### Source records
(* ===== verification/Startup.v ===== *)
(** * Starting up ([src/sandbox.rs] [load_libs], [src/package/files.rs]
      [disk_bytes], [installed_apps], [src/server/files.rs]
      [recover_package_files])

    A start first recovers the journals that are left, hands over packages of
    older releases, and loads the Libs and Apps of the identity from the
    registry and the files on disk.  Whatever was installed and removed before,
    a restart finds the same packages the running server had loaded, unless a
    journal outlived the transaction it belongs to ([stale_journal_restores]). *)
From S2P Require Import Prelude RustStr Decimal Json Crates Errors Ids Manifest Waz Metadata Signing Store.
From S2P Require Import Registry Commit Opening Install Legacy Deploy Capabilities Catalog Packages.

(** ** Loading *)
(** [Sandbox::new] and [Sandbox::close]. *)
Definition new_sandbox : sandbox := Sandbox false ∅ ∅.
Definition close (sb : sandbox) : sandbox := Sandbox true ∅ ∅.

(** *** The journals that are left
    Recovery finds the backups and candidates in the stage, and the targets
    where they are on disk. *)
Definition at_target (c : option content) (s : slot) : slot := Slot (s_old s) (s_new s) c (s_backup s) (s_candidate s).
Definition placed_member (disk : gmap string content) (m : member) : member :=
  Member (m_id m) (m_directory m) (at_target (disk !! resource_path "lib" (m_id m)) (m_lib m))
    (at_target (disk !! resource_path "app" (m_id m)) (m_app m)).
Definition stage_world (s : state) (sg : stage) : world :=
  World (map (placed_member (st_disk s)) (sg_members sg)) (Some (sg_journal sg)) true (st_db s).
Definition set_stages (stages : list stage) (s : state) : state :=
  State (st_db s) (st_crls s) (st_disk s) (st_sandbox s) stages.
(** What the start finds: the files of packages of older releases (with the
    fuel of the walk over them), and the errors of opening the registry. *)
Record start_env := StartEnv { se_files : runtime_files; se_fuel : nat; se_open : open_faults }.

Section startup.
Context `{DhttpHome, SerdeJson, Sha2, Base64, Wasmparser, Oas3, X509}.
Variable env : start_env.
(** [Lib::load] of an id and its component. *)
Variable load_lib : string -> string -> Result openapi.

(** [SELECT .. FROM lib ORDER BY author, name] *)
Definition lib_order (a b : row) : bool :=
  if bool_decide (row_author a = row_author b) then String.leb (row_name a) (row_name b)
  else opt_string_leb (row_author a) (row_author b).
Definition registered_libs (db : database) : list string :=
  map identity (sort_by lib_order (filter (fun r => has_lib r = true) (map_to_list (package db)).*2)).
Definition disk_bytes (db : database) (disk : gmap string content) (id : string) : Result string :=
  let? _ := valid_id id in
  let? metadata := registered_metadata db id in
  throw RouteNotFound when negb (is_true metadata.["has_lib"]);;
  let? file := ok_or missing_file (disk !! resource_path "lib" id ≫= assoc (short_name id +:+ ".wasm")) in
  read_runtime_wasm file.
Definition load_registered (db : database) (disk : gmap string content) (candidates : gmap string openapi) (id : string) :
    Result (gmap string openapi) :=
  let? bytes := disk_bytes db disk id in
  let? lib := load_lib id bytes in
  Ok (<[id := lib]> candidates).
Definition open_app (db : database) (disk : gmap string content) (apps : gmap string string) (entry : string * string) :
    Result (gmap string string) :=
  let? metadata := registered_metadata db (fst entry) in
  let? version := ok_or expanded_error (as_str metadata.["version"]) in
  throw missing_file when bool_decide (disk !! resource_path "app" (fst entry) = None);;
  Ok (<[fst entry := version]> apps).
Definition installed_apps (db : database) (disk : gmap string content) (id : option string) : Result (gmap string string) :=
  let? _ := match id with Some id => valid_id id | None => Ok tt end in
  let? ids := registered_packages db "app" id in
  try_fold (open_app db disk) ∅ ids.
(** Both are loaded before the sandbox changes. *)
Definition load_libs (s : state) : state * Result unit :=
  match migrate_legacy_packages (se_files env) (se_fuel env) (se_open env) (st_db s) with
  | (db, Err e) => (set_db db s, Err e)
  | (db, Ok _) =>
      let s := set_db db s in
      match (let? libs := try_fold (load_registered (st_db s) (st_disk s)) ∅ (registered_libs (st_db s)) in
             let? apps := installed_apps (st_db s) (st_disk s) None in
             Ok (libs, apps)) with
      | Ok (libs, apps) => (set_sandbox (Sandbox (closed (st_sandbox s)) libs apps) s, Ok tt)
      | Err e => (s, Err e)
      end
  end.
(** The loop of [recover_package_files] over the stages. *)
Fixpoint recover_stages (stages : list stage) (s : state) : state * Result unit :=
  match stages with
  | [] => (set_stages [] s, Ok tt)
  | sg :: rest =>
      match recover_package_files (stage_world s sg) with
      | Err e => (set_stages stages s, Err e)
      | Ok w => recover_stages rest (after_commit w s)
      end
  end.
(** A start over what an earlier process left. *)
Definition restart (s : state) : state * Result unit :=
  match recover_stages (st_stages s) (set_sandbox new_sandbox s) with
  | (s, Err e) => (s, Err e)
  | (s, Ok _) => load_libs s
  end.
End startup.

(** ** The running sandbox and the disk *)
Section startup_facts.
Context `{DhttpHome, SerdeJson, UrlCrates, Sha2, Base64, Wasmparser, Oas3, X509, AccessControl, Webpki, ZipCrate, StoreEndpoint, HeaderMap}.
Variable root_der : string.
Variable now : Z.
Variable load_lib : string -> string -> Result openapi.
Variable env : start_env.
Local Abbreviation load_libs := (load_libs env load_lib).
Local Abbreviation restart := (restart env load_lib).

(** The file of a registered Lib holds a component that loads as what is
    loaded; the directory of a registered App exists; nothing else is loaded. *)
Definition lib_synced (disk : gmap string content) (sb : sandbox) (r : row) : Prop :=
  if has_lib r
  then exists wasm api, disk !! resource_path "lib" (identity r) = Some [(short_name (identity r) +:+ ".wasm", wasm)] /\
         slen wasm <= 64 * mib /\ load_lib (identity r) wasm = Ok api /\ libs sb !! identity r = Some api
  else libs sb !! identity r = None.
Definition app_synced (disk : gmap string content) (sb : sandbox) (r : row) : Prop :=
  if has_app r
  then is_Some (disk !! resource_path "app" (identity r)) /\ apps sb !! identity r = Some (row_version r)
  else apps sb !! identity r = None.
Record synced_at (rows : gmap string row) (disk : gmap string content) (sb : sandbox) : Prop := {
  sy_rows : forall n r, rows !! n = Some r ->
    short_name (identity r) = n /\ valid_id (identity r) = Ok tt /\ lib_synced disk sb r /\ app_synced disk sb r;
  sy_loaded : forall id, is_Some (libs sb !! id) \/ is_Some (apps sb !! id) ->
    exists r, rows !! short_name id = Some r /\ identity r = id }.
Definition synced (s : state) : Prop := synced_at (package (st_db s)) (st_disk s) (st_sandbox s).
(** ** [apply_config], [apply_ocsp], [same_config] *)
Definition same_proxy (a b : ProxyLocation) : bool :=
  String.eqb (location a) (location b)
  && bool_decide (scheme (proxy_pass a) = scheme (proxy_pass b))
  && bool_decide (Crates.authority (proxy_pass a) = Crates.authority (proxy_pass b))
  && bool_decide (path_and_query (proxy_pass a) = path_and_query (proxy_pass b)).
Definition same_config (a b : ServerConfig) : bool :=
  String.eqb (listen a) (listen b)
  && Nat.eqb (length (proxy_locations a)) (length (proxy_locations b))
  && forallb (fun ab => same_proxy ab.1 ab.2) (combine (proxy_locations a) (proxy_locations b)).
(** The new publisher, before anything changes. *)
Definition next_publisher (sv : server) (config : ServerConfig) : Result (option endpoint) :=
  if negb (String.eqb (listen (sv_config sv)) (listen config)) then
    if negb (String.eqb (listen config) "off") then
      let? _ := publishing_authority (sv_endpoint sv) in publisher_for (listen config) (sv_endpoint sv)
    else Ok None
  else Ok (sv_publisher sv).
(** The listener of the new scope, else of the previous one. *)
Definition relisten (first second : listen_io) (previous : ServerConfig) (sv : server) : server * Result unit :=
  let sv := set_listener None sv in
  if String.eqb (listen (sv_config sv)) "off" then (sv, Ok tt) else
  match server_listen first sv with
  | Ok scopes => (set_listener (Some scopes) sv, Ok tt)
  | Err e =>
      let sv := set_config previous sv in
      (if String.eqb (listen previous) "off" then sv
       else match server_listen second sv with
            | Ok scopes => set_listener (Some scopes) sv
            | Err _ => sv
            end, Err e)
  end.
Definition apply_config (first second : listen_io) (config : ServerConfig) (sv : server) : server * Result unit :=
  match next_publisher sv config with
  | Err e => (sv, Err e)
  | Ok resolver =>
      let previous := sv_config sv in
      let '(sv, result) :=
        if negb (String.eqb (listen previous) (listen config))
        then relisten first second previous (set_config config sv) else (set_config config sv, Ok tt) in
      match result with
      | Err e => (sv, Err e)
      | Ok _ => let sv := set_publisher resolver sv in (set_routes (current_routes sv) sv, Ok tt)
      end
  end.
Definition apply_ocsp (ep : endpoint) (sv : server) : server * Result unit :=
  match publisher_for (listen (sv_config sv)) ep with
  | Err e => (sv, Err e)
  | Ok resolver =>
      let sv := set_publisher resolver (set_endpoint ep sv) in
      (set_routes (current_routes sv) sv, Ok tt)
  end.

### YOUR GOAL
Above are the entries. Quote exactly the lines from the one bearing "Definition new_sandbox : sandbox" through the one bearing "if bool_decide (row_author".

### RESULT
Definition new_sandbox : sandbox := Sandbox false ∅ ∅.
Definition close (sb : sandbox) : sandbox := Sandbox true ∅ ∅.

(** *** The journals that are left
    Recovery finds the backups and candidates in the stage, and the targets
    where they are on disk. *)
Definition at_target (c : option content) (s : slot) : slot := Slot (s_old s) (s_new s) c (s_backup s) (s_candidate s).
Definition placed_member (disk : gmap string content) (m : member) : member :=
  Member (m_id m) (m_directory m) (at_target (disk !! resource_path "lib" (m_id m)) (m_lib m))
    (at_target (disk !! resource_path "app" (m_id m)) (m_app m)).
Definition stage_world (s : state) (sg : stage) : world :=
  World (map (placed_member (st_disk s)) (sg_members sg)) (Some (sg_journal sg)) true (st_db s).
Definition set_stages (stages : list stage) (s : state) : state :=
  State (st_db s) (st_crls s) (st_disk s) (st_sandbox s) stages.
(** What the start finds: the files of packages of older releases (with the
    fuel of the walk over them), and the errors of opening the registry. *)
Record start_env := StartEnv { se_files : runtime_files; se_fuel : nat; se_open : open_faults }.

Section startup.
Context `{DhttpHome, SerdeJson, Sha2, Base64, Wasmparser, Oas3, X509}.
Variable env : start_env.
(** [Lib::load] of an id and its component. *)
Variable load_lib : string -> string -> Result openapi.

(** [SELECT .. FROM lib ORDER BY author, name] *)
Definition lib_order (a b : row) : bool :=
  if bool_decide (row_author a = row_author b) then String.leb (row_name a) (row_name b)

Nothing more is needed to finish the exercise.